Le lendemain, je ne savais pas trop si je devais raconter à mon fils de huit ans ce qui s’était passé. Mais après avoir entendu le bulletin d’information à la radio pendant le trajet vers l’école, puis avoir vu la nouvelle en une du journal de la petite épicerie où nous nous étions arrêtés pour acheter une boisson, j’ai changé d’avis. Heureusement, j’avais déjà une certaine expérience acquise après le 11 septembre, car j’avais été engagé pour organiser un atelier rapide sur la manière de soutenir les familles et les enfants en période de crise. En gardant à l’esprit les points clés ci-dessous, j’ai donc décidé d’aborder le sujet :
1 | Le développement d'abord
Si votre enfant n'est pas en âge d'aller à l'école, il n'est pas nécessaire de parler des événements du monde. Cela dit, soyez sincère au sujet de vos émotions, car même les plus petits peuvent être très attentifs à vos changements d'humeur. Par exemple, vous pourriez dire : " Maman se sent un peu triste aujourd'hui à cause de quelque chose qui n'a rien à voir avec toi. Ça va aller, c'est normal d'être triste de temps en temps. Si tu trouves que ta tristesse persiste ou qu'elle est incontrôlable, tu peux chercher du soutien ou prendre du temps pour toi afin de digérer tes sentiments. Parfois, des événements mondiaux peuvent déclencher des chagrins et des tristesses que nous avons vécus dans notre propre vie.
2 | Soyez bref et factuel
Si votre enfant est en âge d'aller à l'école, il est probable qu'il y sera exposé d'une manière ou d'une autre. Préparez votre enfant en prenant un moment de calme pour lui dire qu'il est possible qu'il entende des gens parler de la violence qui s'est produite dans le monde. Dites-lui que certaines personnes ont été blessées, mais que beaucoup d'autres étaient là pour les aider et les guérir. Précisez également que ces situations sont extrêmes et ne se produisent pas souvent. Elles sont tristes, mais la police, les pompiers et les autres personnes chargées de l'assistance en tirent beaucoup d'enseignements et, très souvent, des changements sont apportés pour le plus grand bien de tous.

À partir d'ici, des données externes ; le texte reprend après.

(** * mqtt2influxdb: the message-to-record engine of [Mqtt2InfluxDB]

    A shallow embedding of [src/mqtt2influxdb/mqtt2influxdb.py]: the two
    methods [_on_mqtt_message] and [_get_value_from_str_or_JSONPath], the
    Python values they handle, and the library calls they make.  Library
    calls whose code is not part of the repository (json, jsonpath_ng,
    py_expression_eval, pycron, base64, paho, influxdb, requests, the host
    clock) are fields of a [Host] record; the handler is a function of the
    host, the configuration and the message. *)

From Stdlib Require Import ZArith NArith List String Ascii Bool Lia PrimFloat.
From Stdlib Require Strings.Byte.
Import ListNotations.
Set Warnings "-register-all".
Open Scope string_scope.
Open Scope Z_scope.

(** ** Python values *)

(** The values that flow through the handler: what [json.loads] returns,
    plus [bytes] (the base64 side channel stores raw bytes in the message
    context).  A [str] is held as its UTF-8 encoding; a [dict] keeps its
    insertion order, as Python's does. *)
Inductive pyval : Type :=
| PNone
| PBool (b : bool)
| PInt (z : Z)
| PFloat (f : float)
| PStr (s : string)
| PBytes (bs : list Byte.byte)
| PList (xs : list pyval)
| PDict (kvs : list (string * pyval)).

Definition pydict : Type := list (string * pyval).

(** Exception classes the handler can meet.  [UnicodeDecodeError] is a
    subclass of [ValueError]; [LibraryError] stands for any other subclass of
    [Exception] a collaborator raises. *)
Inductive exn : Type :=
| ValueError
| UnicodeDecodeError
| TypeError
| KeyError
| AttributeError
| OverflowError
| LibraryError (name : string).

(** [except ValueError] *)
Definition is_ValueError (e : exn) : bool :=
  match e with
  | ValueError | UnicodeDecodeError => true
  | _ => false
  end.

(** A call returns a value or raises. *)
Inductive outcome (A : Type) : Type :=
| Ok (a : A)
| Raise (e : exn).
Arguments Ok {A} a.
Arguments Raise {A} e.

Definition bind {A B : Type} (c : outcome A) (k : A -> outcome B) : outcome B :=
  match c with
  | Ok a => k a
  | Raise e => Raise e
  end.

Notation "x <- c ;; k" := (bind c (fun x => k))
  (at level 61, c at next level, right associativity).

(** ** Builtin operations of the language *)

(** [bool(v)], the test behind [if v:] and [not v]. *)
Definition py_truthy (v : pyval) : bool :=
  match v with
  | PNone => false
  | PBool b => b
  | PInt z => negb (z =? 0)
  | PFloat f => negb (PrimFloat.eqb f 0%float)
  | PStr s => negb (String.eqb s "")
  | PBytes bs => match bs with [] => false | _ => true end
  | PList xs => match xs with [] => false | _ => true end
  | PDict kvs => match kvs with [] => false | _ => true end
  end.

(** [v is None] *)
Definition is_None (v : pyval) : bool :=
  match v with PNone => true | _ => false end.

(** [v == s] for a [str] literal [s]. *)
Definition eq_str (v : pyval) (s : string) : bool :=
  match v with PStr t => String.eqb t s | _ => false end.

(** [int(v)] on a value known to be a [bool]. *)
Definition int_of_bool (b : bool) : pyval := PInt (if b then 1 else 0).

(** [d[k]], [None] standing for [KeyError]. *)
Fixpoint dict_get (k : string) (d : pydict) : option pyval :=
  match d with
  | [] => None
  | (k', v) :: rest => if String.eqb k k' then Some v else dict_get k rest
  end.

(** [d[k] = v]: an existing key keeps its place and takes the new value, a
    new key goes last.  [d.update({k: v})] is the same assignment. *)
Fixpoint dict_set (k : string) (v : pyval) (d : pydict) : pydict :=
  match d with
  | [] => [(k, v)]
  | (k', v') :: rest =>
      if String.eqb k k' then (k', v) :: rest else (k', v') :: dict_set k v rest
  end.

(** [v.keys()]: only a dict has the method. *)
Definition py_keys (v : pyval) : outcome (list string) :=
  match v with
  | PDict kvs => Ok (map fst kvs)
  | _ => Raise AttributeError
  end.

3 | Garder la porte ouverte
Une fois que vous avez eu cette conversation avec votre enfant, veillez à prendre de ses nouvelles et à maintenir les lignes de communication ouvertes. Les adolescents sont en train de se forger une opinion sur le monde et, à bien des égards, ils cherchent à promouvoir le changement. Veillez à prendre des nouvelles et à leur demander ce qu'ils ont entendu, s'ils ont des questions, comment ils se sentent et ce qu'ils pensent de la situation.

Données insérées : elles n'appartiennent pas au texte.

(** C7, amended. For every username request whose name is a string, an
    array, an object or absent, handled with [n] connections in the
    registry while the counter is more than [n] below 2^53, the renaming
    loop ends after at most [n + 1] evaluations of its condition
    [isUsernameUnique].  It goes through a number [j ≤ n] of rounds: allowed
    more than [j] checks it returns candidate [j]; allowed [fuel ≤ j] checks
    it is still running after them, with the counter [fuel] higher.  Round
    [i] tries the original name followed by the counter value
    [appendToMakeUnique + i] (for a string name, the string followed by
    the decimal digits of that value); the candidates before the last are
    all taken
    and all different from the later ones; the last one equals the name of
    no connection in the registry.  The counter ends [j] higher and no event
    ever lowers it. *)
Theorem username_loop_converges (origName : jsval) (s : server) :
  numeric origName = false →
  appendToMakeUnique s + Z.of_nat (length (connectionArray s)) < 2 ^ 53 →
  ∃ j : nat,
    (j ≤ length (connectionArray s))%nat ∧
    (∀ fuel, (j < fuel)%nat →
       username_loop fuel origName origName false s =
         (Normal (candidate origName origName s j,
                  match j with O => false | S _ => true end),
          bump j s)) ∧
    (∀ fuel, (fuel ≤ j)%nat →
       username_loop fuel origName origName false s = (OutOfFuel, bump fuel s)) ∧
    (∀ i, (i < j)%nat →
       isUsernameUnique_loop (connectionArray s) (candidate origName origName s i)
         = false ∧
       ∀ i', (i < i')%nat →
         candidate origName origName s i ≠ candidate origName origName s i') ∧
    (∀ t i, origName = JString t →
       candidate origName origName s (S i)
       = JString (t +:+ pretty (appendToMakeUnique s + Z.of_nat i))) ∧
    (∀ c, c ∈ connectionArray s →
       strict_eq (username c) (candidate origName origName s j) = false) ∧
    (∀ fuel e r s', step fuel e s = (r, s') →
       appendToMakeUnique s ≤ appendToMakeUnique s').
Proof.
  intros Horig Hroom.
  destruct (username_loop_top (S (length (connectionArray s))) origName s)
    as (j & Hj & Hrun & Hu & _); [done|lia|lia|].
  apply username_loop_trace in Hrun as (_ & Hbefore & _ & Hshort & Hexact); [|lia].
  exists j. split_and!; [done| |done| | | |].
  - intros fuel Hfuel. eapply username_loop_more_fuel; [done|lia].
  - intros i Hi. split; [by apply Hbefore|].
    intros i' Hi'. apply candidates_distinct; auto.
  - by intros t i ->.
  - by apply isUsernameUnique_loop_true.
  - intros fuel e r s'. apply step_counter_monotone.
Qed.

Lemma username_loop_converges_witness :
  ∃ j : nat,
    (j ≤ length (connectionArray two_users_state))%nat ∧
    (∀ fuel, (j < fuel)%nat →
       username_loop fuel (JString "alice") (JString "alice") false two_users_state =
         (Normal (candidate (JString "alice") (JString "alice") two_users_state j,
                  match j with O => false | S _ => true end),
          bump j two_users_state)) ∧
    (∀ fuel, (fuel ≤ j)%nat →
       username_loop fuel (JString "alice") (JString "alice") false two_users_state
         = (OutOfFuel, bump fuel two_users_state)) ∧
    (∀ i, (i < j)%nat →
       isUsernameUnique_loop (connectionArray two_users_state)
         (candidate (JString "alice") (JString "alice") two_users_state i) = false ∧
       ∀ i', (i < i')%nat →
         candidate (JString "alice") (JString "alice") two_users_state i
         ≠ candidate (JString "alice") (JString "alice") two_users_state i') ∧
    (∀ t i, JString "alice" = JString t →
       candidate (JString "alice") (JString "alice") two_users_state (S i)
       = JString (t +:+ pretty (appendToMakeUnique two_users_state + Z.of_nat i))) ∧
    (∀ c, c ∈ connectionArray two_users_state →
       strict_eq (username c)
         (candidate (JString "alice") (JString "alice") two_users_state j) = false) ∧
    (∀ fuel e r s', step fuel e two_users_state = (r, s') →
       appendToMakeUnique two_users_state ≤ appendToMakeUnique s').
Proof.
  apply (username_loop_converges (JString "alice") two_users_state);
    [reflexivity|by vm_compute].
Defined.

(** With alice and alice1 taken and the counter at 2, a third request for
    alice takes two checks: alice is taken, alice2 is free. *)
Example username_loop_third :
  username_loop 3 (JString "alice") (JString "alice") false two_users_state
  = (Normal (JString "alice2", true), bump 1 two_users_state).
Proof. by vm_compute. Qed.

C'est aussi l'occasion d'enseigner le respect des opinions d'autrui. Par exemple, certaines personnes peuvent dire qu'elles veulent un meilleur contrôle des armes à feu, alors que d'autres ont une autre façon de voir les choses. C'est l'occasion d'enseigner à votre adolescent la tolérance et l'acceptation. Donnez-lui des moyens sains de rechercher des changements positifs. Faites attention à ce que vous dites et ne montez pas sur une tribune. Sachez que l'amour les mènera plus loin que la peur (le jugement) ne le fera jamais.
4 | Rassurance
Rassurez-vous en discutant des choix que vous faites quotidiennement pour assurer votre sécurité. Par exemple, porter une ceinture de sécurité ou un casque, ne pas envoyer de SMS au volant, informer les gens lorsque vous avez l'impression que quelque chose ne va pas ou est nuisible, et prendre du temps pour soi afin d'être en mesure d'écouter sa guidance intérieure.
Enfin, nous ne devons pas avoir peur de parler de la mort avec nos enfants. C'est dans ces moments-là que notre foi peut être notre plus grande alliée. La foi vous apporte, ainsi qu'à vos enfants, réconfort et confiance. Cela dit, sachez que l'amour n'appartient pas à une religion particulière. Il s'agit d'une ressource gratuite accessible à tous. Plus nous y puisons et nous concentrons sur l'amour, plus il sera présent dans toutes nos vies.